| >There is always a shortage of good jobs. If their hiring process involves jumping through hoops before being granted permission to interview and if the tasks assigned to you bear almost no relationship to the job at hand, the chances of the job actually being good are low. Employers that do this kind of thing typically have an entitlement complex and not the smartest. People with an entitlement complex who are not very clever are bad to work for. >Why would you assume someone else knows anything about your accomplishment and credentials and trusts the skills you list on your resume before you've demonstrated anything? In my case because I have a bunch of open source available that they can just read. If a company expects me to complete a 1 hour badly thought through exercise that is at best barely related to the job before they grant me permission to talk to them, just exactly how well do you think they'll treat me once I'm actually hired? |
You have just dismissed most tech companies. All the large ones (Google, Apple, Amazon, Microsoft, etc.) give coding puzzles as part of their interview process.
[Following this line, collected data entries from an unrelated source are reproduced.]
(* ===== verification/FilesWitnesses.v ===== *)
(** * The folder bridge's theorems on a concrete vault

    A vault [/v] with metadata in [/m], a store with the text document of FilesModels
    in [s], and the theorems of Textdiff, Rebase, Paths and BridgeSpec applied to it. *)
From S2P Require Import Prelude RustStr Vfs Roster Wire Logs Keychain Blob Trust Store StoreRoster StoreSync.
From S2P Require Import Checkpoint Textdiff Rebase Paths Bridge BridgeSpec StoreEdit Models FilesModels.
From Stdlib Require Import Strings.Byte.

(** ** Texts *)
Definition t_abc : rstring := str "abc".

Lemma diff_to_ops_applies_witness : apply_ops t_abc (diff_to_ops t_abc (str "axc")) = Some (str "axc").
Proof. apply diff_to_ops_applies. Defined.
Lemma diff_to_ops_minimal_witness :
  (diff_to_ops_bounded t_abc (str "axc") 10 = [] ↔ t_abc = str "axc") ∧
  coalesced (diff_to_ops_bounded t_abc (str "axc") 10) = true.
Proof. apply diff_to_ops_minimal; decide_true. Defined.
Lemma unchanged_text_ops_witness : diff_to_ops t_abc t_abc = [].
Proof. apply (unchanged_text_ops t_abc). decide_true. Defined.

Lemma merge_is_weave_witness :
  merge_local_onto_remote t_abc (str "aYc") (str "aZc") =
    Some (weave (atoms (from_chars t_abc (str "aYc"))) (atoms (from_chars t_abc (str "aZc"))),
          detect_conflicts t_abc (local_edits t_abc (str "aYc")) (local_edits t_abc (str "aZc"))).
Proof. apply merge_is_weave. Defined.
Lemma merge_one_sided_witness :
  merge_local_onto_remote t_abc (str "aY") t_abc = Some (str "aY", []) ∧
  merge_local_onto_remote t_abc t_abc (str "abcd") = Some (str "abcd", []).
Proof. apply merge_one_sided. Defined.
Lemma merge_lossless_witness :
  ∃ m cs, merge_local_onto_remote t_abc (str "abcL") (str "abR") = Some (m.*2, cs) ∧
    from_side Remote m = inserted (atoms (from_chars t_abc (str "abR"))) ∧
    from_side Local m = inserted (atoms (from_chars t_abc (str "abcL"))) ∧
    from_side Ancestor m = survivors t_abc (flags (atoms (from_chars t_abc (str "abcL"))))
                                     (flags (atoms (from_chars t_abc (str "abR")))).
Proof. apply merge_lossless. Defined.
Lemma conflicts_exact_witness :
  let cs := detect_conflicts t_abc (local_edits t_abc (str "aY")) (local_edits t_abc (str "aZ")) in
  ∃ c, c ∈ cs ∧ ancestor_start c ≤ 1 < ancestor_end c.
Proof.
  intros cs. refine (proj2 (proj1 (conflicts_exact t_abc (str "aY") (str "aZ") (str "aZY") cs _) 1) _); [by_eval|].
  split; by_eval.
Defined.
Lemma insert_inside_delete_conflicts_witness :
  mkConflict 1 1 [] ∈ detect_conflicts t_abc (local_edits t_abc []) (local_edits t_abc (str "aXbc")).
Proof.
  refine (insert_inside_delete_conflicts t_abc [] (str "aXbc") (str "Xbc") _ 0 3 1 (str "Xbc") _ _ _ _);
    [by_eval|decide_true..].
Defined.

(** ** Paths *)
Definition v_root : Path := str "/v".
Definition m_root : Path := str "/m".
Lemma container_id_inside_witness :
  ∃ rel, target v_root (str "/v/x/../a.md") = lexical_normalize v_root ++ rel ∧
    Forall (λ n, good_name n = true) rel ∧ (str ".." ∉ lexical_normalize v_root) ∧
    str "a.md" = nfc (join_on SLASH rel) ∧ str "a.md" ≠ FILESET_MAP_ID.
Proof. apply (container_id_inside v_root (str "/v/x/../a.md") (str "a.md")). by_eval. Defined.
Lemma container_id_key_to_path_witness :
  container_id v_root (key_to_path v_root (join_on SLASH [str "x"; str "a.md"])) = Ok (join_on SLASH [str "x"; str "a.md"]).
Proof. apply container_id_key_to_path; [done|decide_true|decide_true|by_eval|decide_true]. Defined.
Lemma parent_root_rejects_all_witness :
  container_id (str "../v") (str "../v/a.md") = Err (PathEscapesVault (str "../v/a.md")).
Proof. apply parent_root_rejects_all. decide_true. Defined.

(** ** A vault *)
Abbreviation VStore := (Store MemState TextDoc nat).
Definition v_id : Identity := generate (replicate 32 Byte.x05).
Definition v_peer (r : Role) : PeerRecord := mkPeerRecord (id_peer v_id) (id_key v_id) Active r None.
Definition v_store (r : Role) (d : TextDoc) : VStore :=
  mkStore [str "s"] v_id d (td_edits d) [v_peer r] None mem_empty.
Definition mem_with (m : gmap path bytes) : MemState := mkMemState m {[[str "v"]]} ∅.
Definition v_state (r : Role) (d : TextDoc) (m : gmap path bytes) : BridgeState MemState VStore :=
  mkBS (mem_with m) (v_store r d).

(** The file [a.md], and a file system without symbolic links. *)
Definition a_key : rstring := str "a.md".
Definition a_file : Path := key_to_path v_root a_key.
Definition no_links (p : Path) (_ : MemState) : option path := Some (lexical_normalize p).

Lemma v_inv r d m : bs_inv (Fr := nat) (v_state r d m).
Proof. split; [exact I|]. split; [exact I|]. split; [exact I|]. intros h _. by split_and!. Qed.
Lemma a_separate : separate (D := MemState) m_root a_file a_key.
Proof.
  refine (separate_key v_root m_root [] a_key _ (λ _, I) _ _); [|done|by_eval].
  split; decide_true.
Qed.
Lemma a_id : container_id v_root a_file = Ok a_key.
Proof. by_eval. Qed.

(** *** Importing: the last sync was at [ab], the store moved to [abR], the file to [abL] *)
Definition doc_R : TextDoc := mkTextDoc {[a_key := str "abR"]} ∅ 3.
Definition base_sidecar : bytes := utf8 (to_json (synced_at a_key (str "ab"))).
Definition s_edit : BridgeState MemState VStore :=
  v_state Admin doc_R (<[os (sidecar_path m_root a_key) := base_sidecar]> {[os a_file := utf8 (str "abL")]}).

Lemma s_edit_importable : importable (Fr := nat) v_root a_file a_key (str "abL") s_edit.
Proof. split; [by_eval|]. split; [exact a_id|]. split; [by_eval|]. split; by_eval. Qed.
Lemma s_edit_sidecar : sidecar_load m_root a_key (bs_disk s_edit) = Ok (Some (synced_at a_key (str "ab"))).
Proof. by_eval. Qed.


Definition s_imported := (import_file v_root m_root None a_file s_edit).2.
Definition s_projected := (project_file no_links v_root m_root a_file s_imported).2.
Lemma import_project_settles_witness :
  st_text a_key (bs_store s_projected) =
    import_target (Some (synced_at a_key (str "ab"))) (st_text a_key (bs_store s_edit)) (str "abL").
Proof.
  refine (proj1 (import_project_settles v_root m_root None no_links a_file a_key (str "abL") s_edit
    (mkOutcome 1 true []) s_imported changed_no_ops s_projected _
    (v_inv _ _ _) a_separate s_edit_importable s_edit_sidecar _ _)); by_eval.
Defined.

Lemma dirty_projection_refused_witness :
  project_file no_links v_root m_root a_file s_edit = (Err (DirtyFile a_file), s_edit).
Proof.
  refine (dirty_projection_refused v_root m_root no_links a_file a_key (str "abL") s_edit _
    (v_inv _ _ _) a_separate a_id s_edit_sidecar _ _ _ _); [by_eval|by_eval|decide_true|].
  intros sc [= <-]. decide_true.
Defined.

Definition s_reader : BridgeState MemState VStore := v_state Reader doc_R {[os a_file := utf8 (str "abL")]}.
Lemma read_only_refuses_witness : import_file v_root m_root None a_file s_reader = (Err ReadOnly, s_reader).
Proof.
  refine (proj1 (read_only_refuses v_root m_root None no_links a_file a_file a_file 0 [] 0%Z s_reader _)). by_eval.
Defined.

(** *** Deleting: the store moved on since the last sync *)
Lemma delete_file_tombstones_witness :
  let s' := (delete_file v_root m_root a_file s_edit).2 in
  files (bs_disk s') !! os a_file = None ∧ files (bs_disk s') !! os (sidecar_path m_root a_key) = None ∧
  same_texts (Fr := nat) (bs_store s_edit) (bs_store s') ∧
  ∃ at_, st_map (Fr := nat) (bs_store s') !! a_key =
    Some (to_value (mkFileEntry Text Tombstoned (text_hash (str "ab")) None (Some at_))).
Proof.
  refine (delete_file_tombstones v_root m_root a_file a_key s_edit changed_no_ops _ _
    (v_inv _ _ _) a_separate a_id _ s_edit_sidecar _); [exact I|by_eval].
Defined.

(** *** Tombstones of files still on disk *)
Definition tomb (hash : rstring) : FileEntry := mkFileEntry Text Tombstoned hash None None.
Definition doc_tomb (hash : rstring) : TextDoc :=
  mkTextDoc {[a_key := str "abR"]} {[a_key := to_value (tomb hash)]} 3.
Definition s_tomb (r : Role) (hash : rstring) : BridgeState MemState VStore :=
  v_state r (doc_tomb hash) {[os a_file := utf8 (str "abR")]}.

Lemma s_tomb_on_disk r hash : tombstone_on_disk v_root no_links a_file a_key (tomb hash) {[a_key]} (s_tomb r hash).
Proof. split; [done|]. split; [done|]. split; [done|]. split; [set_solver|]. by_eval. Qed.

Lemma tombstone_guard_witness :
  let s' := (apply_remote no_links v_root m_root {[a_key]} (a_key, to_value (tomb (text_hash (str "ab")))) (s_tomb Admin (text_hash (str "ab")))).2 in
  files (bs_disk s') !! os a_file = Some (utf8 (str "abR")).
Proof.
  set (r := apply_remote no_links v_root m_root {[a_key]} _ _).
  pose proof (tombstone_guard v_root m_root no_links a_file a_key (tomb (text_hash (str "ab"))) {[a_key]}
    (s_tomb Admin (text_hash (str "ab"))) None r.1 r.2 (v_inv _ _ _) a_separate a_id ltac:(by_eval)
    (s_tomb_on_disk _ _) ltac:(unfold r; apply surjective_pairing)) as Hg.
  cbv zeta in Hg. rewrite decide_False in Hg by decide_true. destruct Hg as (_&[Hf|Hf]&_); [|exact Hf].
  cbv zeta. fold r. rewrite Hf. by_eval.
Defined.

Lemma recreated_file_deleted_witness :
  import_file v_root m_root None a_file (s_tomb Admin (text_hash (str "abR"))) = (Ok unchanged, s_tomb Admin (text_hash (str "abR"))) ∧
  files (bs_disk (apply_remote no_links v_root m_root {[a_key]} (a_key, to_value (tomb (text_hash (str "abR"))))
    (s_tomb Admin (text_hash (str "abR")))).2) !! os a_file = None.
Proof.
  apply (recreated_file_deleted v_root m_root None no_links a_file a_key (tomb (text_hash (str "abR"))) {[a_key]}
    (s_tomb Admin (text_hash (str "abR"))) (v_inv _ _ _) a_separate).
  - split; [by_eval|]. split; [exact a_id|]. split; [by_eval|]. split; by_eval.
  - by_eval.
  - decide_true.
  - apply s_tomb_on_disk.
  - by_eval.
Defined.

(** A neighbour named [a.md.tmp] is lost when [a.md] is projected. *)
Definition s_neighbour : BridgeState MemState VStore :=
  v_state Admin doc_R {[os (a_file ++ str ".tmp") := utf8 (str "mine")]}.
Lemma projection_destroys_tmp_witness :
  files (bs_disk (project_file no_links v_root m_root a_file s_neighbour).2) !! os (a_file ++ str ".tmp") = None.
Proof.
  apply (projection_destroys_tmp v_root m_root no_links a_file a_key s_neighbour _ None
    (v_inv _ _ _) a_separate a_id); by_eval.
Defined.

(** *** Across devices *)
Definition s_peer : BridgeState MemState VStore := v_state Admin (doc (bs_store s_imported)) ∅.
Lemma imported_file_reaches_peer_witness :
  ∃ v sB', st_map (Fr := nat) (bs_store s_peer) !! a_key = Some v ∧
    apply_remote no_links v_root m_root ∅ (a_key, v) s_peer = (Ok [(a_file, changed_no_ops)], sB') ∧
    files (bs_disk sB') !! os a_file =
      Some (utf8 (import_target (Some (synced_at a_key (str "ab"))) (st_text (Fr := nat) a_key (bs_store s_edit)) (str "abL"))) ∧
    bs_store sB' = bs_store s_peer.
Proof.
  apply (imported_file_reaches_peer v_root m_root None no_links a_file a_key (str "abL") s_edit
    (mkOutcome 1 true []) s_imported _ s_peer
    (v_inv _ _ _) a_separate s_edit_importable s_edit_sidecar); by_eval || apply v_inv.
Defined.

(** *** Renaming a file of three bytes that are not UTF-8 *)
Definition b_key : rstring := str "b.bin".
Definition c_key : rstring := str "c.bin".
Definition b_file : Path := key_to_path v_root b_key.
Definition c_file : Path := key_to_path v_root c_key.
Lemma bin_separate (n : rstring) :
  good_name n = true → separate (D := MemState) m_root (key_to_path v_root n) n.
Proof.
  intros Hn. refine (separate_key v_root m_root [] n _ (λ _, I) _ Hn); [|done]. split; decide_true.
Qed.
Definition s_blob : BridgeState MemState VStore :=
  v_state Admin (mkTextDoc ∅ ∅ 0) {[os b_file := [Byte.xff; Byte.xfe; Byte.x00]]}.
Lemma rename_blob_empties_witness :
  let s' := (rename_file no_links v_root m_root None b_file c_file s_blob).2 in
  files (bs_disk s') !! os c_file = Some [] ∧ files (bs_disk s') !! os b_file = None ∧
  st_map (Fr := nat) (bs_store s') !! c_key = Some (to_value (mkFileEntry Text Live (text_hash []) (Some b_key) None)).
Proof.
  refine (rename_blob_empties v_root m_root None no_links b_file c_file b_key c_key [Byte.xff; Byte.xfe; Byte.x00]
    s_blob changed_no_ops _ (v_inv _ _ _) (bin_separate b_key _) (bin_separate c_key _) _ _ _ _ _ _ _ _ _ _ _ _ _);
    by_eval || decide_true.
Defined.

(** *** A read-only device *)
Definition first_order (x : gset rstring) : list rstring := elements x.
Definition no_symlink (_ : path) (_ : MemState) : bool := false.
Abbreviation scan_v := (scan_gc no_links no_symlink first_order 3 v_root m_root None None).
Lemma reader_scan_keeps_store_witness : bs_store (scan_v s_reader).2 = bs_store s_reader.
Proof.
  apply (reader_scan_keeps_store v_root m_root None no_links no_symlink first_order 3 None s_reader); [by_eval|].
  intros kv Hkv. by apply not_elem_of_nil in Hkv.
Defined.
Lemma reader_scan_authors_entry_witness :
  st_map (Fr := nat) (bs_store (scan_v (s_tomb Reader (text_hash (str "ab")))).2) !! a_key =
    Some (to_value (live_text (str "abR"))).
Proof.
  refine (reader_scan_authors_entry v_root m_root None no_links no_symlink first_order 3 None a_key
    (tomb (text_hash (str "ab"))) (s_tomb Reader (text_hash (str "ab"))) [a_file] [a_key]
    [(a_file, changed_no_ops); (a_file, unchanged)] _ _ _ _ _ _ _ _ _ _ _ _); try by_eval.
  all: try (apply (v_inv Reader)). all: try decide_true.
Defined.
If you don't want to work for one of those companies, that's absolutely your choice, but you'd be wrong to say they have an entitlement complex or aren't the smartest.
> In my case because I have a bunch of open source available that they can just read.
I do read people's OS projects, but I simply can't do that for every candidate before I screen them, I don't have enough time. If the coding tests are easy, and you want me to see your open source project, then just ace the coding test and move on.
If you don't want the job, then don't do the coding test. It is your choice.